“Maduro can’t restructure the debt because nobody in the world trusts his government,” said Julio Borges, the head of the National Assembly.
However (emphasis added),
“Russia and China have incentives to provide financing just for oil investment, so that they are able to get the oil repayments,” Monaldi said in an email. “If Venezuela was able to successfully restructure the debt with bond holders that would make it more attractive for Russia and China to help, but giving them more money just to pay bond holders is unlikely to happen.”
The WSJ on the benefits of being a deadbeat:
Venezuela Debt Crisis May Offer Political Upside for Maduro. Stopping payments on debt threatens economy but could increase funds earmarked for needed imports (emphasis added)

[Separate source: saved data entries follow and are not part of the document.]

(* ===== verification/PageFrame.v ===== *)
(** * kernel/paging: the page frame allocator

    bitmap.cpp and page_frame_allocator.cpp. Every public function runs under
    the allocator's spinlock with interrupts off, so that a call is one atomic
    step. A memory map is the list of its EFI descriptors. *)

From stdpp Require Import base tactics list gmap numbers.
From Stdlib Require Import ZArith Lia.
From S2P Require Import Prelude.
From S2P Require Import Memory.

Definition PAGE_SIZE : Z := 4096.
Definition FOUR_GB : Z := 4294967296.

(** [EFI_MEMORY_DESCRIPTOR], the fields the allocator reads. *)
Record descriptor := { d_type : Z; d_phys_addr : Z; d_num_pages : Z }.

(** The fields of [PageFrameAllocator]; [page_bitmap.size] is the length of
    [bm_buffer], and [bm_at] the address the buffer lies at. *)
Record pfa := {
  bm_buffer : list Z;
  bm_at : Z;
  free_memory_ : Z;
  reserved_memory_ : Z;
  used_memory_ : Z;
  total_memory_ : Z;
  page_bitmap_index_ : Z;
  initialized_ : bool
}.

Definition bm_size (p : pfa) : Z := zlen (bm_buffer p).

Definition set_buffer b (p : pfa) : pfa :=
  {| bm_buffer := b; bm_at := bm_at p; free_memory_ := free_memory_ p; reserved_memory_ := reserved_memory_ p;
     used_memory_ := used_memory_ p; total_memory_ := total_memory_ p;
     page_bitmap_index_ := page_bitmap_index_ p; initialized_ := initialized_ p |}.
Definition set_hint i (p : pfa) : pfa :=
  {| bm_buffer := bm_buffer p; bm_at := bm_at p; free_memory_ := free_memory_ p; reserved_memory_ := reserved_memory_ p;
     used_memory_ := used_memory_ p; total_memory_ := total_memory_ p;
     page_bitmap_index_ := i; initialized_ := initialized_ p |}.
Definition set_counts f r u (p : pfa) : pfa :=
  {| bm_buffer := bm_buffer p; bm_at := bm_at p; free_memory_ := f; reserved_memory_ := r;
     used_memory_ := u; total_memory_ := total_memory_ p;
     page_bitmap_index_ := page_bitmap_index_ p; initialized_ := initialized_ p |}.

(** ** Bitmap *)

Definition bit_indexer (index : Z) : Z := Z.shiftr 128 (index mod 8).

(** [buffer[i]] behind the end of the buffer is undefined. *)
Definition bitmap_get (index : Z) : M pfa bool :=
  p ← get;
  if bm_size p * 8 <? index then mret false
  else match bm_buffer p !! Z.to_nat (index / 8) with
       | None => undefined
       | Some b => mret (0 <? Z.land b (bit_indexer index))
       end.

Definition bitmap_set (index : Z) (value : bool) : M pfa bool :=
  p ← get;
  if bm_size p * 8 <? index then mret false
  else
    let k := Z.to_nat (index / 8) in
    match bm_buffer p !! k with
    | None => undefined
    | Some b =>
        let b := Z.land b (Z.lnot (bit_indexer index)) in
        let b := if value then Z.lor b (bit_indexer index) else b in
        _ ← put (set_buffer (<[k := b]> (bm_buffer p)) p);
        mret true
    end.

(** ** One page *)

Definition lock_page_nolock (address : Z) : M pfa unit :=
  let index := address / PAGE_SIZE in
  b ← bitmap_get index;
  if (b : bool) then mret tt
  else
    ok ← bitmap_set index true;
    when ok (modify (fun p => set_counts (u64 (free_memory_ p - PAGE_SIZE)) (reserved_memory_ p) (u64 (used_memory_ p + PAGE_SIZE)) p)).

Definition free_page_nolock (phys_addr : Z) : M pfa unit :=
  let index := phys_addr / PAGE_SIZE in
  b ← bitmap_get index;
  if negb b then mret tt
  else
    ok ← bitmap_set index false;
    when ok
      (_ ← modify (fun p => set_counts (u64 (free_memory_ p + PAGE_SIZE)) (reserved_memory_ p) (u64 (used_memory_ p - PAGE_SIZE)) p);
       modify (fun p => if index <? page_bitmap_index_ p then set_hint index p else p)).

Definition reserve_page_nolock (address : Z) : M pfa unit :=
  let index := address / PAGE_SIZE in
  b ← bitmap_get index;
  if (b : bool) then mret tt
  else
    ok ← bitmap_set index true;
    when ok (modify (fun p => set_counts (u64 (free_memory_ p - PAGE_SIZE)) (u64 (reserved_memory_ p + PAGE_SIZE)) (used_memory_ p) p)).

Definition unreserve_page_nolock (address : Z) : M pfa unit :=
  let index := address / PAGE_SIZE in
  b ← bitmap_get index;
  if negb b then mret tt
  else
    ok ← bitmap_set index false;
    when ok
      (_ ← modify (fun p => set_counts (u64 (free_memory_ p + PAGE_SIZE)) (u64 (reserved_memory_ p - PAGE_SIZE)) (used_memory_ p) p);
       modify (fun p => if index <? page_bitmap_index_ p then set_hint index p else p)).

(** [for (t = 0; t < page_count; t++) f(address + t * PAGE_SIZE);] *)
Definition for_pages (f : Z -> M pfa unit) (address page_count : Z) : M pfa unit :=
  for_each (seqZ 0 page_count) (fun t => f (u64 (address + t * PAGE_SIZE))).

Definition free_page (phys_addr : Z) : M pfa unit := free_page_nolock phys_addr.
Definition free_pages (address page_count : Z) : M pfa unit := for_pages free_page_nolock address page_count.
Definition lock_page (address : Z) : M pfa unit := lock_page_nolock address.
Definition lock_pages (address page_count : Z) : M pfa unit := for_pages lock_page_nolock address page_count.
Definition reserve_page (address : Z) : M pfa unit := reserve_page_nolock address.
Definition reserve_pages (address page_count : Z) : M pfa unit := for_pages reserve_page_nolock address page_count.
Definition unreserve_page (address : Z) : M pfa unit := unreserve_page_nolock address.
Definition unreserve_pages (address page_count : Z) : M pfa unit := for_pages unreserve_page_nolock address page_count.

(** ** Requests *)

Definition request_page_nolock (fuel : nat) : M pfa Z :=
  while fuel (fun _ : unit =>
    p ← get;
    if page_bitmap_index_ p <? bm_size p * 8 then
      b ← bitmap_get (page_bitmap_index_ p);
      if (b : bool) then _ ← put (set_hint (page_bitmap_index_ p + 1) p); mret (inl tt)
      else
        _ ← lock_page_nolock (page_bitmap_index_ p * PAGE_SIZE);
        mret (inr (page_bitmap_index_ p * PAGE_SIZE))
    else mret (inr 0)) tt.

Definition request_page (fuel : nat) : M pfa Z := request_page_nolock fuel.

(** The check of a block that starts at [i]: the first [j] at which it is
    blocked, or [None]. *)
Definition block_free (fuel : nat) (max_pages page_count i : Z) : M pfa (option Z) :=
  while fuel (fun j =>
    if j <? page_count then
      if max_pages <=? i + j then mret (inr (Some j))
      else
        b ← bitmap_get (i + j);
        mret (if (b : bool) then inr (Some j) else inl (j + 1))
    else mret (inr None)) 0.

Definition request_pages (fuel : nat) (page_count : Z) : M pfa Z :=
  if page_count =? 0 then mret 0
  else if page_count =? 1 then request_page fuel
  else
    p ← get;
    let max_pages := bm_size p * 8 in
    while fuel (fun i =>
      if i <? max_pages then
        blocked ← block_free fuel max_pages page_count i;
        match blocked with
        | Some j => mret (inl (i + j + 1))
        | None =>
            _ ← for_each (seqZ 0 page_count) (fun j => lock_page_nolock ((i + j) * PAGE_SIZE));
            mret (inr (i * PAGE_SIZE))
        end
      else mret (inr 0)) 0.

(** ** Start-up *)

Definition get_memory_size (m_map : list descriptor) : Z :=
  foldl (fun bytes d => u64 (bytes + d_num_pages d * 4096)) 0 m_map.

(** Where the bitmap goes: the largest free segment that ends below 4 GB, or the
    largest one. *)
Definition pick_segments (m_map : list descriptor) : (Z * Z) * (Z * Z) :=
  foldl (fun '(largest, bitmap) d =>
    if negb (d_type d =? 7) then (largest, bitmap)
    else
      let seg_size := u64 (d_num_pages d * PAGE_SIZE) in
      let largest := if snd largest <? seg_size then (d_phys_addr d, seg_size) else largest in
      let fits_below_4g := u64 (d_phys_addr d + seg_size) <=? FOUR_GB in
      let bitmap := if fits_below_4g && (snd bitmap <? seg_size) then (d_phys_addr d, seg_size) else bitmap in
      (largest, bitmap)) ((0, 0), (0, 0)) m_map.

Definition bitmap_segment (m_map : list descriptor) : Z :=
  let '(largest, bitmap) := pick_segments m_map in
  if fst bitmap =? 0 then fst largest else fst bitmap.

Definition init_bitmap (bitmap_size buffer_address : Z) : M pfa unit :=
  modify (fun p =>
    {| bm_buffer := replicate (Z.to_nat bitmap_size) 0; bm_at := buffer_address;
       free_memory_ := free_memory_ p; reserved_memory_ := reserved_memory_ p;
       used_memory_ := used_memory_ p; total_memory_ := total_memory_ p;
       page_bitmap_index_ := page_bitmap_index_ p; initialized_ := initialized_ p |}).

Definition usable_type (t : Z) : bool := (t =? 7) || (t =? 1) || (t =? 2) || (t =? 3) || (t =? 4).

Definition read_efi_memory_map (m_map : list descriptor) : M pfa unit :=
  done ← gets initialized_;
  if (done : bool) then mret tt
  else
    let bitmap_seg := bitmap_segment m_map in
    let memory_size := get_memory_size m_map in
    _ ← modify (fun p =>
          {| bm_buffer := bm_buffer p; bm_at := bm_at p; free_memory_ := memory_size; reserved_memory_ := 0;
             used_memory_ := 0; total_memory_ := memory_size;
             page_bitmap_index_ := page_bitmap_index_ p; initialized_ := true |});
    _ ← init_bitmap (memory_size / PAGE_SIZE / 8 + 1) bitmap_seg;
    _ ← reserve_pages 0 (memory_size / PAGE_SIZE + 1);
    _ ← for_each m_map (fun d => when (usable_type (d_type d)) (unreserve_pages (d_phys_addr d) (d_num_pages d)));
    _ ← reserve_pages 0 256;
    p ← get;
    lock_pages (bm_at p) (bm_size p / PAGE_SIZE + 1).

(** The allocator before start-up. *)
Definition pfa_zero : pfa :=
  {| bm_buffer := []; bm_at := 0; free_memory_ := 0; reserved_memory_ := 0; used_memory_ := 0;
     total_memory_ := 0; page_bitmap_index_ := 0; initialized_ := false |}.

Mr. Maduro announced plans on Friday to convene bondholders in Caracas on Nov. 13 to negotiate a debt restructuring on the country’s foreign debt, estimated at between $100 billion and $150 billion. However, investors said that U.S. sanctions that restrict financial institutions from investing in new debt instruments issued by Venezuela’s authoritarian government make a deal unlikely, triggering a messy and prolonged default.
By stopping payments on the debt, Mr. Maduro could double the funds he has earmarked for imports next year by holding back on some $1.7 billion in bond interest payments due in the remainder of 2017 and about $9 billion in 2018, according to Eurasia Group, offering relief—albeit brief—for a fast collapsing economy plagued by galloping inflation and chronic food shortages.
Why next year? Because of presidential elections. Even with rampant vote rigging, there’s still a facade to be kept.